- Source records:
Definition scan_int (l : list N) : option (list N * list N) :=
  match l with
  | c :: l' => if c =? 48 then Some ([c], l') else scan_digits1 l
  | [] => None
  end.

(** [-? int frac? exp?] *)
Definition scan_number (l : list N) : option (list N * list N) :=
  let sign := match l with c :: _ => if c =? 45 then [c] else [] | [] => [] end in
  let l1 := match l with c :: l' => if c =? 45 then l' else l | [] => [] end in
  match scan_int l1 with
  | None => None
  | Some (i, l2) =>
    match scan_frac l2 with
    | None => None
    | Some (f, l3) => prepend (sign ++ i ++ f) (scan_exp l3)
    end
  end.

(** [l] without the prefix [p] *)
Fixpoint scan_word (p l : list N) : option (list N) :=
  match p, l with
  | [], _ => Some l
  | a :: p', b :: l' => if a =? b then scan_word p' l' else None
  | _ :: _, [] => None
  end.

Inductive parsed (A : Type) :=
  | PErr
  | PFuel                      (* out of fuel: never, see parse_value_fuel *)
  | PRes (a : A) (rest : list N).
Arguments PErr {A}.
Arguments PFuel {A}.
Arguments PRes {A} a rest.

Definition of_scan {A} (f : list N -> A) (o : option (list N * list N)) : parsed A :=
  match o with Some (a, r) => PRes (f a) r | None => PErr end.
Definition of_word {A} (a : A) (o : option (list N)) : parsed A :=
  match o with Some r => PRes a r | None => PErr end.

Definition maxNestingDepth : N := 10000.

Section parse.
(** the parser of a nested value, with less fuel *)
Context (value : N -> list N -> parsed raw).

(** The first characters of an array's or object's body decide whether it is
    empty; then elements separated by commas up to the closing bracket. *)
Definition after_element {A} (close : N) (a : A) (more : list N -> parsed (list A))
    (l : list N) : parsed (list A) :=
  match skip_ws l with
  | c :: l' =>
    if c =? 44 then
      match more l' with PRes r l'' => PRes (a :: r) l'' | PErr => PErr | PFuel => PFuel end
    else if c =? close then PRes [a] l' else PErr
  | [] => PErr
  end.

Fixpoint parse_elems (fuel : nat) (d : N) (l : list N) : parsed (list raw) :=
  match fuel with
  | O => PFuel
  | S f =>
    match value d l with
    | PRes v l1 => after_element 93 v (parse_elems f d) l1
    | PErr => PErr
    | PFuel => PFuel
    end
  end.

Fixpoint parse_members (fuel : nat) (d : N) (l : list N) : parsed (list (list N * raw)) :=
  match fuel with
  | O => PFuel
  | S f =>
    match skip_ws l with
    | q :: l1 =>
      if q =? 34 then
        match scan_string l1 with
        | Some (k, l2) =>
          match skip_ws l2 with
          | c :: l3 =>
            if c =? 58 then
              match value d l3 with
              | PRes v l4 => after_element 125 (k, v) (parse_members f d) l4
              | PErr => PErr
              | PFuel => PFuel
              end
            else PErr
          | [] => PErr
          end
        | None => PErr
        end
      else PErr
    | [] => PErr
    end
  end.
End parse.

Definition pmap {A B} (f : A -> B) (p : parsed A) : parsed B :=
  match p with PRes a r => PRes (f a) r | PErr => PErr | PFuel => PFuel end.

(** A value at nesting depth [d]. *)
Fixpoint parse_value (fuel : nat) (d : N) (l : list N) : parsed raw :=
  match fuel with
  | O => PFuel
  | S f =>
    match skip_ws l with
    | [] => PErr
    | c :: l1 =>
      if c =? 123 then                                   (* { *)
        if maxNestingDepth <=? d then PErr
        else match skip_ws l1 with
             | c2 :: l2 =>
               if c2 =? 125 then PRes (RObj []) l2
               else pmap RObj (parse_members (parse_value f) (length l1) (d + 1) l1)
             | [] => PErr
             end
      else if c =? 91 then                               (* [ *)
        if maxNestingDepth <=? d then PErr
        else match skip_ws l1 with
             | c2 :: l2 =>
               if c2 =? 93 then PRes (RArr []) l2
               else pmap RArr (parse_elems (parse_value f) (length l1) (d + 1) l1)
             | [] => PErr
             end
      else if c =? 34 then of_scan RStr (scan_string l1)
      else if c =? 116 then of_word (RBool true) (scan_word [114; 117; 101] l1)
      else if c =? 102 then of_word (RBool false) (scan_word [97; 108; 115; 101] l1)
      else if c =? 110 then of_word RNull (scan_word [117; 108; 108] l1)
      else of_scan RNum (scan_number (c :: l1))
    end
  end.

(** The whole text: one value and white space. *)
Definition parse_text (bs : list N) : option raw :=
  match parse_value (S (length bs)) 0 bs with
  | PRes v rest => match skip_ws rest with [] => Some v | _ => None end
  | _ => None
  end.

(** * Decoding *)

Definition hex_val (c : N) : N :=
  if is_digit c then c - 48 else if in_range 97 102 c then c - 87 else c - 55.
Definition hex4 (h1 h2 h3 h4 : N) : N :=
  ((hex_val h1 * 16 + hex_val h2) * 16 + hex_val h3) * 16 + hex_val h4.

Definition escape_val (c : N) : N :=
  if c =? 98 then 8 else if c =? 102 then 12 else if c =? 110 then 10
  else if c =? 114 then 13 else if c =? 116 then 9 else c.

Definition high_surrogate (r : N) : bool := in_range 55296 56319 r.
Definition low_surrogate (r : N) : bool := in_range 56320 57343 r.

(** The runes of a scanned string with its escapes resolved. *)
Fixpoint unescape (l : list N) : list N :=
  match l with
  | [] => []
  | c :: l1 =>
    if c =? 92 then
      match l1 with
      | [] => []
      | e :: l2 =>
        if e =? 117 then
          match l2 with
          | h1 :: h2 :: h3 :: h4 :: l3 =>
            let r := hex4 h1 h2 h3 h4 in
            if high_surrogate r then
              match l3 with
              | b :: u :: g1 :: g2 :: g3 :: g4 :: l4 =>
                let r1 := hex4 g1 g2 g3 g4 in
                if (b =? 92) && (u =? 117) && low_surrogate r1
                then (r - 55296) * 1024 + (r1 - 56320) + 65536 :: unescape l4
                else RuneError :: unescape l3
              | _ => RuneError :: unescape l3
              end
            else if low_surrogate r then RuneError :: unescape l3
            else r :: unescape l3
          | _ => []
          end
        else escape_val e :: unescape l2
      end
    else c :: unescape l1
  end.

- What to produce: Write the material above out again, exactly as it reads.

- Task answer:
Definition scan_int (l : list N) : option (list N * list N) :=
  match l with
  | c :: l' => if c =? 48 then Some ([c], l') else scan_digits1 l
  | [] => None
  end.

(** [-? int frac? exp?] *)
Definition scan_number (l : list N) : option (list N * list N) :=
  let sign := match l with c :: _ => if c =? 45 then [c] else [] | [] => [] end in
  let l1 := match l with c :: l' => if c =? 45 then l' else l | [] => [] end in
  match scan_int l1 with
  | None => None
  | Some (i, l2) =>
    match scan_frac l2 with
    | None => None
    | Some (f, l3) => prepend (sign ++ i ++ f) (scan_exp l3)
    end
  end.

(** [l] without the prefix [p] *)
Fixpoint scan_word (p l : list N) : option (list N) :=
  match p, l with
  | [], _ => Some l
  | a :: p', b :: l' => if a =? b then scan_word p' l' else None
  | _ :: _, [] => None
  end.

Inductive parsed (A : Type) :=
  | PErr
  | PFuel                      (* out of fuel: never, see parse_value_fuel *)
  | PRes (a : A) (rest : list N).
Arguments PErr {A}.
Arguments PFuel {A}.
Arguments PRes {A} a rest.

Definition of_scan {A} (f : list N -> A) (o : option (list N * list N)) : parsed A :=
  match o with Some (a, r) => PRes (f a) r | None => PErr end.
Definition of_word {A} (a : A) (o : option (list N)) : parsed A :=
  match o with Some r => PRes a r | None => PErr end.

Definition maxNestingDepth : N := 10000.

Section parse.
(** the parser of a nested value, with less fuel *)
Context (value : N -> list N -> parsed raw).

(** The first characters of an array's or object's body decide whether it is
    empty; then elements separated by commas up to the closing bracket. *)
Definition after_element {A} (close : N) (a : A) (more : list N -> parsed (list A))
    (l : list N) : parsed (list A) :=
  match skip_ws l with
  | c :: l' =>
    if c =? 44 then
      match more l' with PRes r l'' => PRes (a :: r) l'' | PErr => PErr | PFuel => PFuel end
    else if c =? close then PRes [a] l' else PErr
  | [] => PErr
  end.

Fixpoint parse_elems (fuel : nat) (d : N) (l : list N) : parsed (list raw) :=
  match fuel with
  | O => PFuel
  | S f =>
    match value d l with
    | PRes v l1 => after_element 93 v (parse_elems f d) l1
    | PErr => PErr
    | PFuel => PFuel
    end
  end.

Fixpoint parse_members (fuel : nat) (d : N) (l : list N) : parsed (list (list N * raw)) :=
  match fuel with
  | O => PFuel
  | S f =>
    match skip_ws l with
    | q :: l1 =>
      if q =? 34 then
        match scan_string l1 with
        | Some (k, l2) =>
          match skip_ws l2 with
          | c :: l3 =>
            if c =? 58 then
              match value d l3 with
              | PRes v l4 => after_element 125 (k, v) (parse_members f d) l4
              | PErr => PErr
              | PFuel => PFuel
              end
            else PErr
          | [] => PErr
          end
        | None => PErr
        end
      else PErr
    | [] => PErr
    end
  end.
End parse.

Definition pmap {A B} (f : A -> B) (p : parsed A) : parsed B :=
  match p with PRes a r => PRes (f a) r | PErr => PErr | PFuel => PFuel end.

(** A value at nesting depth [d]. *)
Fixpoint parse_value (fuel : nat) (d : N) (l : list N) : parsed raw :=
  match fuel with
  | O => PFuel
  | S f =>
    match skip_ws l with
    | [] => PErr
    | c :: l1 =>
      if c =? 123 then                                   (* { *)
        if maxNestingDepth <=? d then PErr
        else match skip_ws l1 with
             | c2 :: l2 =>
               if c2 =? 125 then PRes (RObj []) l2
               else pmap RObj (parse_members (parse_value f) (length l1) (d + 1) l1)
             | [] => PErr
             end
      else if c =? 91 then                               (* [ *)
        if maxNestingDepth <=? d then PErr
        else match skip_ws l1 with
             | c2 :: l2 =>
               if c2 =? 93 then PRes (RArr []) l2
               else pmap RArr (parse_elems (parse_value f) (length l1) (d + 1) l1)
             | [] => PErr
             end
      else if c =? 34 then of_scan RStr (scan_string l1)
      else if c =? 116 then of_word (RBool true) (scan_word [114; 117; 101] l1)
      else if c =? 102 then of_word (RBool false) (scan_word [97; 108; 115; 101] l1)
      else if c =? 110 then of_word RNull (scan_word [117; 108; 108] l1)
      else of_scan RNum (scan_number (c :: l1))
    end
  end.

(** The whole text: one value and white space. *)
Definition parse_text (bs : list N) : option raw :=
  match parse_value (S (length bs)) 0 bs with
  | PRes v rest => match skip_ws rest with [] => Some v | _ => None end
  | _ => None
  end.

(** * Decoding *)

Definition hex_val (c : N) : N :=
  if is_digit c then c - 48 else if in_range 97 102 c then c - 87 else c - 55.
Definition hex4 (h1 h2 h3 h4 : N) : N :=
  ((hex_val h1 * 16 + hex_val h2) * 16 + hex_val h3) * 16 + hex_val h4.

Definition escape_val (c : N) : N :=
  if c =? 98 then 8 else if c =? 102 then 12 else if c =? 110 then 10
  else if c =? 114 then 13 else if c =? 116 then 9 else c.

Definition high_surrogate (r : N) : bool := in_range 55296 56319 r.
Definition low_surrogate (r : N) : bool := in_range 56320 57343 r.

(** The runes of a scanned string with its escapes resolved. *)
Fixpoint unescape (l : list N) : list N :=
  match l with
  | [] => []
  | c :: l1 =>
    if c =? 92 then
      match l1 with
      | [] => []
      | e :: l2 =>
        if e =? 117 then
          match l2 with
          | h1 :: h2 :: h3 :: h4 :: l3 =>
            let r := hex4 h1 h2 h3 h4 in
            if high_surrogate r then
              match l3 with
              | b :: u :: g1 :: g2 :: g3 :: g4 :: l4 =>
                let r1 := hex4 g1 g2 g3 g4 in
                if (b =? 92) && (u =? 117) && low_surrogate r1
                then (r - 55296) * 1024 + (r1 - 56320) + 65536 :: unescape l4
                else RuneError :: unescape l3
              | _ => RuneError :: unescape l3
              end
            else if low_surrogate r then RuneError :: unescape l3
            else r :: unescape l3
          | _ => []
          end
        else escape_val e :: unescape l2
      end
    else c :: unescape l1
  end.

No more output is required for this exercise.